__Prompt__.
Give the count of lines below that include the word "signing", and say nothing else.

Source information below:

(* ===== verification/AttestVerify.v ===== *)
(** express-request-attestation, [verify.ts], the error table of
    [server-types.ts] and the signer of [request-signer.ts]: framing, lookup,
    timing and MAC comparison, without replay state.

    SHA-256 and HMAC-SHA-256 are parameters ([node:crypto] and WebCrypto), as is
    the URL parser. *)

From S2P Require Import Prelude JsValue JsJson AttestTypes AttestCanonical AttestCodec AttestTime.

(** * Errors *)

Inductive AttestationErrorCode :=
  | ATTESTATION_MISSING
  | ATTESTATION_MALFORMED
  | ATTESTATION_STALE_KEY
  | ATTESTATION_EXPIRED
  | ATTESTATION_FUTURE
  | ATTESTATION_INVALID_SIGNATURE
  | ATTESTATION_REPLAY
  | ATTESTATION_BODY_TOO_LARGE
  | ATTESTATION_UNSUPPORTED_ENCODING
  | ATTESTATION_BODY_CAPTURE_REQUIRED
  | ATTESTATION_INTERNAL_ERROR
  | ATTESTATION_KEYS_UNAVAILABLE
  | ATTESTATION_REPLAY_UNAVAILABLE.

#[export] Instance AttestationErrorCode_eq_dec : EqDecision AttestationErrorCode.
Proof. solve_decision. Defined.

Definition ERROR_DETAILS (code : AttestationErrorCode) : Z * jsstr :=
  match code with
  | ATTESTATION_MISSING => (403, js "Request signature is required.")
  | ATTESTATION_MALFORMED => (403, js "Request signature is invalid.")
  | ATTESTATION_STALE_KEY => (403, js "Request signing key is no longer accepted.")
  | ATTESTATION_EXPIRED => (403, js "Request signature has expired.")
  | ATTESTATION_FUTURE =>
      (403, js "Request signature timestamp is ahead of the allowed clock window.")
  | ATTESTATION_INVALID_SIGNATURE => (403, js "Request signature does not match.")
  | ATTESTATION_REPLAY => (403, js "Request signature was already used.")
  | ATTESTATION_BODY_TOO_LARGE => (413, js "Request body exceeds the configured byte limit.")
  | ATTESTATION_UNSUPPORTED_ENCODING => (415, js "Request body encoding is unsupported.")
  | ATTESTATION_BODY_CAPTURE_REQUIRED => (500, js "Request body capture is not configured.")
  | ATTESTATION_INTERNAL_ERROR => (500, js "Request signature verification failed.")
  | ATTESTATION_KEYS_UNAVAILABLE => (503, js "Request signing keys are unavailable.")
  | ATTESTATION_REPLAY_UNAVAILABLE => (503, js "Request replay protection is unavailable.")
  end.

End of Source information.

__Written response__.
2